WORK INSTRUCTION: Transcribe, word for word and without additions, each line below from the one containing "assert (Z.even (i + 1) = false) as ->" through the one containing "pose proof (wsum_nonneg", both ends included.

+ + + + +

(* ===== verification/Tcpip.v ===== *)
(** * TCP/IP common code (net/tcpip.c)

    The Internet checksum, the transport- and network-layer dispatch tables
    and the local port binder.  Bytes are [Z] values below 256; the checksum
    is the one a little-endian host (x86, ARM) computes. *)

From S2P Require Import Prelude.

(** ** Checksum *)

(** [__bswap_constant_16] of include/byteswap.h. *)
Definition bswap_16 (v : Z) : Z :=
  Z.lor (Z.shiftl (Z.land v 0x00ff) 8) (Z.shiftr (Z.land v 0xff00) 8).

(** Host byte order conversions on a little-endian host. *)
Definition be16_to_cpu (v : Z) : Z := bswap_16 v.
Definition le16_to_cpu (v : Z) : Z := u16 v.

Definition TCPIP_EMPTY_CSUM : Z := 0.

(** One iteration of the summing loop: byte number [i] has value [value]. *)
Definition chksum_step (i value cksum : Z) : Z :=
  let value := if decide (Z.land i 1 = 0) then le16_to_cpu value else be16_to_cpu value in
  let cksum := u32 (cksum + value) in
  if decide (cksum > 0xffff) then u32 (cksum - 0xffff) else cksum.

(** The index is a 32-bit integer in the source; the data that are summed are
    packets, far shorter than 2^32 bytes, so it is not wrapped here. *)
Fixpoint chksum_loop (i : Z) (data : list Z) (cksum : Z) : Z :=
  match data with
  | [] => cksum
  | value :: data => chksum_loop (i + 1) data (chksum_step i value cksum)
  end.

Definition generic_tcpip_continue_chksum (partial : Z) (data : list Z) : Z :=
  let cksum := Z.land (Z.lnot partial) 0xffff in
  u16 (Z.lnot (chksum_loop 0 data cksum)).

Definition tcpip_chksum (data : list Z) : Z :=
  generic_tcpip_continue_chksum TCPIP_EMPTY_CSUM data.

(** ** Local port binding *)

Definition TCPIP_BIND_PRIVILEGED : Z := 0x0400.

(** The port and the scope are kept in host byte order; [st_pad] is the rest of
    the address, which only the network protocol can read. *)
Record sockaddr_tcpip := SockaddrTcpip {
  st_family : Z;
  st_flags : Z;
  st_port : Z;
  st_scope_id : Z;
  st_pad : list Z;
}.

#[export] Instance sockaddr_tcpip_eq_dec : EqDecision sockaddr_tcpip.
Proof. solve_decision. Defined.

Definition set_st_port (port : Z) (st : sockaddr_tcpip) : sockaddr_tcpip :=
  SockaddrTcpip (st_family st) (st_flags st) port (st_scope_id st) (st_pad st).

(** The port search loop, from [i], with [n] iterations left. *)
Fixpoint bind_loop (available : Z -> result Z) (min_port max_port offset : Z)
    (n : nat) (i : Z) : result Z :=
  match n with
  | O => Err EADDRINUSE
  | S n =>
    let try_port := u16 (Z.land (u32 (i + offset)) max_port) in
    if decide (try_port < min_port)
    then bind_loop available min_port max_port offset n (i + 1)
    else if is_Ok (available try_port)
    then Ok try_port
    else bind_loop available min_port max_port offset n (i + 1)
  end.

(** [random] is the value [random()] returns. *)
Definition tcpip_bind (st_local : option sockaddr_tcpip)
    (available : Z -> result Z) (random : Z) : result Z :=
  let flags := match st_local with Some st => st_flags st | None => 0 end in
  let try_port := match st_local with Some st => st_port st | None => 0 end in
  if decide (try_port <> 0) then available try_port
  else
    let min_port := u16 (Z.land (Z.lnot flags) TCPIP_BIND_PRIVILEGED + 1) in
    let max_port := u16 (Z.land flags TCPIP_BIND_PRIVILEGED - 1) in
    let offset := u32 random in
    bind_loop available min_port max_port offset (Z.to_nat (max_port + 1)) 0.

(** ** Protocol dispatch *)

Record ip_statistics := IpStatistics {
  in_delivers : Z;
  in_unknown_protos : Z;
}.

Section dispatch.
(** [W] is the state of the network stack the protocols act on, [netdev]
    and [iobuf] its network devices and I/O buffers. *)
Context {W netdev iobuf : Type}.
Context (netdev_mtu : netdev -> Z) (free_iob : iobuf -> W -> W).

Record tcpip_protocol := TcpipProtocol {
  tcpip_proto : Z;
  zero_csum : Z;
  tcpip_proto_rx : iobuf -> netdev -> sockaddr_tcpip -> sockaddr_tcpip -> Z ->
    W -> result unit * W;
}.

Record tcpip_net_protocol := TcpipNetProtocol {
  sa_family : Z;
  header_len : Z;
  net_tx : iobuf -> tcpip_protocol -> option sockaddr_tcpip -> sockaddr_tcpip ->
    option netdev -> option Z -> W -> result unit * W;
  net_netdev : sockaddr_tcpip -> W -> option netdev;
}.

Fixpoint tcpip_rx (table : list tcpip_protocol) (iob : iobuf) (nd : netdev)
    (proto : Z) (st_src st_dest : sockaddr_tcpip) (pshdr_csum : Z)
    (stats : ip_statistics) (w : W) : result unit * ip_statistics * W :=
  match table with
  | [] =>
    (Err EPROTONOSUPPORT,
     IpStatistics (in_delivers stats) (u64 (in_unknown_protos stats + 1)),
     free_iob iob w)
  | tcpip :: table =>
    if decide (tcpip_proto tcpip = proto) then
      let stats := IpStatistics (u64 (in_delivers stats + 1)) (in_unknown_protos stats) in
      let '(rc, w) := tcpip_proto_rx tcpip iob nd st_src st_dest pshdr_csum w in
      (rc, stats, w)
    else tcpip_rx table iob nd proto st_src st_dest pshdr_csum stats w
  end.

Fixpoint find_net_protocol (table : list tcpip_net_protocol) (family : Z) :
    option tcpip_net_protocol :=
  match table with
  | [] => None
  | tcpip_net :: table =>
    if decide (sa_family tcpip_net = family) then Some tcpip_net
    else find_net_protocol table family
  end.

Definition tcpip_tx (table : list tcpip_net_protocol) (iob : iobuf)
    (proto : tcpip_protocol) (st_src : option sockaddr_tcpip)
    (st_dest : sockaddr_tcpip) (nd : option netdev) (trans_csum : option Z) (w : W) :
    result unit * W :=
  match find_net_protocol table (st_family st_dest) with
  | Some tcpip_net => net_tx tcpip_net iob proto st_src st_dest nd trans_csum w
  | None => (Err EAFNOSUPPORT, free_iob iob w)
  end.

Definition tcpip_netdev (table : list tcpip_net_protocol)
    (st_dest : sockaddr_tcpip) (w : W) : option netdev :=
  match find_net_protocol table (st_family st_dest) with
  | Some tcpip_net => net_netdev tcpip_net st_dest w
  | None => None
  end.

Definition tcpip_mtu (table : list tcpip_net_protocol)
    (st_dest : sockaddr_tcpip) (w : W) : Z :=
  match find_net_protocol table (st_family st_dest) with
  | Some tcpip_net =>
    match net_netdev tcpip_net st_dest w with
    | Some nd => u64 (netdev_mtu nd - header_len tcpip_net)
    | None => 0
    end
  | None => 0
  end.
End dispatch.

(** ** Reference definition of the checksum

    [wsum i data] is the sum of the little-endian 16-bit words of [data] when
    its first byte sits at offset [i]; [fold1 n] is the one's complement
    representative of [n] that a 16-bit end-around-carry adder reaches: zero
    only for zero, otherwise the residue modulo 65535 in [1, 65535]. *)

Fixpoint wsum (i : Z) (data : list Z) : Z :=
  match data with
  | [] => 0
  | v :: data => (if decide (Z.even i) then v else 256 * v) + wsum (i + 1) data
  end.

Definition fold1 (n : Z) : Z := if decide (n = 0) then 0 else (n - 1) `mod` 65535 + 1.

Lemma fold1_small n : 0 <= n <= 65535 -> fold1 n = n.
Proof. intros. unfold fold1. case_decide; [done|]. rewrite Z.mod_small; lia. Qed.

Lemma fold1_bound n : 0 <= n -> 0 <= fold1 n <= 65535.
Proof. unfold fold1. intros. case_decide; [lia|]. pose proof (Z.mod_pos_bound (n - 1) 65535). lia. Qed.

Lemma fold1_pos n : 0 < n -> 1 <= fold1 n <= 65535.
Proof. unfold fold1. intros. case_decide; [lia|]. pose proof (Z.mod_pos_bound (n - 1) 65535). lia. Qed.

Lemma fold1_mod n : fold1 n `mod` 65535 = n `mod` 65535.
Proof.
  unfold fold1. case_decide; [by subst|].
  rewrite Zplus_mod_idemp_l. f_equal. lia.
Qed.

(** A positive representative is determined by its residue. *)
Lemma fold1_unique a b : 0 < a -> 0 < b -> a `mod` 65535 = b `mod` 65535 -> fold1 a = fold1 b.
Proof.
  intros Ha Hb E. unfold fold1. rewrite !decide_False by lia. f_equal.
  rewrite Zminus_mod, E, <- Zminus_mod. done.
Qed.

Lemma fold1_add a b : 0 <= a -> 0 <= b -> fold1 (fold1 a + b) = fold1 (a + b).
Proof.
  intros Ha Hb. destruct (decide (a = 0)) as [->|]; [done|].
  pose proof (fold1_pos a). apply fold1_unique; [lia..|].
  by rewrite Zplus_mod, fold1_mod, <- Zplus_mod.
Qed.

Lemma fold1_carry n : 65535 < n <= 131070 -> fold1 n = n - 65535.
Proof.
  intros. unfold fold1. rewrite decide_False by lia.
  replace (n - 1) with (n - 65536 + 1 * 65535) by lia.
  rewrite Z_mod_plus_full, Z.mod_small; lia.
Qed.

Lemma wsum_nonneg i data : bytes data -> 0 <= wsum i data.
Proof.
  intros H. revert i. induction H as [|v data Hv H IH]; intros i; simpl; [done|].
  specialize (IH (i + 1)). case_decide; zlia.
Qed.

Lemma wsum_app i a b : wsum i (a ++ b) = wsum i a + wsum (i + Z.of_nat (length a)) b.
Proof.
  revert i. induction a as [|v a IH]; intros i; cbn [app wsum length].
  - by rewrite Z.add_0_r.
  - rewrite IH, Z.add_assoc. do 2 f_equal. lia.
Qed.

Lemma wsum_parity i j data : Z.even i = Z.even j -> wsum i data = wsum j data.
Proof.
  revert i j. induction data as [|v data IH]; intros i j E; simpl; [done|].
  rewrite E. f_equal. apply IH. by rewrite !Z.even_add, E.
Qed.

Lemma wsum_word i a b data :
  Z.even i = true -> wsum i (a :: b :: data) = a + 256 * b + wsum i data.
Proof.
  intros Hi. cbn [wsum]. rewrite Hi. rewrite (wsum_parity (i + 1 + 1) i) by (by rewrite !Z.even_add, Hi).
  assert (Z.even (i + 1) = false) as -> by (by rewrite Z.even_add, Hi). simpl. lia.
Qed.

Lemma wsum_zero data : bytes data -> wsum 0 data = 0 <-> wsum 1 data = 0.
Proof.
  intros H.
  assert (forall i, wsum i data = 0 -> wsum (i + 1) data = 0) as G.
  { induction H as [|v data Hv H IH]; intros i; simpl; [done|].
    pose proof (wsum_nonneg (i + 1) data H). specialize (IH (i + 1)).
    intros E. rewrite IH by (case_decide; zlia). repeat case_decide; zlia. }
  split; [apply (G 0)|]. intros E. rewrite (wsum_parity 0 2) by done. by apply (G 1).
Qed.

(** Shifting data by one byte swaps the roles of the two bytes of each word. *)
Lemma wsum_odd data : bytes data -> wsum 1 data `mod` 65535 = (256 * wsum 0 data) `mod` 65535.
Proof.
  intros H.
  assert (forall i, Z.even i = true -> wsum (i + 1) data `mod` 65535 = (256 * wsum i data) `mod` 65535
            /\ wsum i data `mod` 65535 = (256 * wsum (i + 1) data) `mod` 65535) as G.
  { induction H as [|v data Hv H IH]; intros i Hi; [done|]. cbn [wsum].
    assert (Z.even (i + 1) = false) as Ho by (by rewrite Z.even_add, Hi).
    rewrite Hi, Ho. rewrite !(decide_True (P:=true)), !(decide_False (P:=false)) by (exact I || exact id).
    rewrite (wsum_parity (i + 1 + 1) i) by (by rewrite !Z.even_add, Hi).
    destruct (IH i Hi) as [E1 E2].
    split.
    - rewrite Z.mul_add_distr_l, Zplus_mod, E2, <- Zplus_mod. done.
    - rewrite Z.mul_add_distr_l, Zplus_mod, E1, <- Zplus_mod.
      replace (256 * (256 * v)) with (v + v * 65535) by lia.
      rewrite (Zplus_mod (v + _)), Z_mod_plus_full, <- Zplus_mod. done. }
  by apply (G 0).
Qed.

Lemma bswap_16_val v : in_width 16 v -> bswap_16 v = 256 * (v `mod` 256) + v / 256.
Proof.
  intros Hv. unfold bswap_16. change 0xff00 with (Z.shiftl (Z.ones 8) 8).
  rewrite shiftr_land_mask by lia.
  change 0x00ff with (2 ^ 8 - 1). rewrite land_ones_mod by lia.
  assert (0 <= v / 2 ^ 8 < 2 ^ 8) by (split; [apply Z.div_pos|apply Z.div_lt_upper_bound]; zlia).
  rewrite (Z.mod_small (v / 2 ^ 8)) by done.
  rewrite lor_shiftl_add by (done || lia). pow2. lia.
Qed.

Lemma bswap_16_byte v : is_byte v -> bswap_16 v = 256 * v.
Proof.
  intros Hv. rewrite bswap_16_val by zlia.
  rewrite Z.mod_small, Z.div_small by zlia. zlia.
Qed.

(** Swapping the bytes of a 16-bit value multiplies it by 256 modulo 65535. *)
Lemma bswap_16_mod v : in_width 16 v -> bswap_16 v `mod` 65535 = (256 * v) `mod` 65535.
Proof.
  intros Hv. rewrite bswap_16_val by done. pose proof (Z.div_mod v 256).
  replace (256 * v) with (256 * (v `mod` 256) + v / 256 + v / 256 * 65535) by lia.
  by rewrite Z_mod_plus_full.
Qed.

Lemma bswap_16_width v : in_width 16 v -> in_width 16 (bswap_16 v).
Proof.
  intros Hv. rewrite bswap_16_val by done. pose proof (Z.mod_pos_bound v 256).
  assert (0 <= v / 256 < 256) by (split; [apply Z.div_pos|apply Z.div_lt_upper_bound]; zlia). zlia.
Qed.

+ + + + +

REPLY:
  assert (Z.even (i + 1) = false) as -> by (by rewrite Z.even_add, Hi). simpl. lia.
Qed.

Lemma wsum_zero data : bytes data -> wsum 0 data = 0 <-> wsum 1 data = 0.
Proof.
  intros H.
  assert (forall i, wsum i data = 0 -> wsum (i + 1) data = 0) as G.
  { induction H as [|v data Hv H IH]; intros i; simpl; [done|].
    pose proof (wsum_nonneg (i + 1) data H). specialize (IH (i + 1)).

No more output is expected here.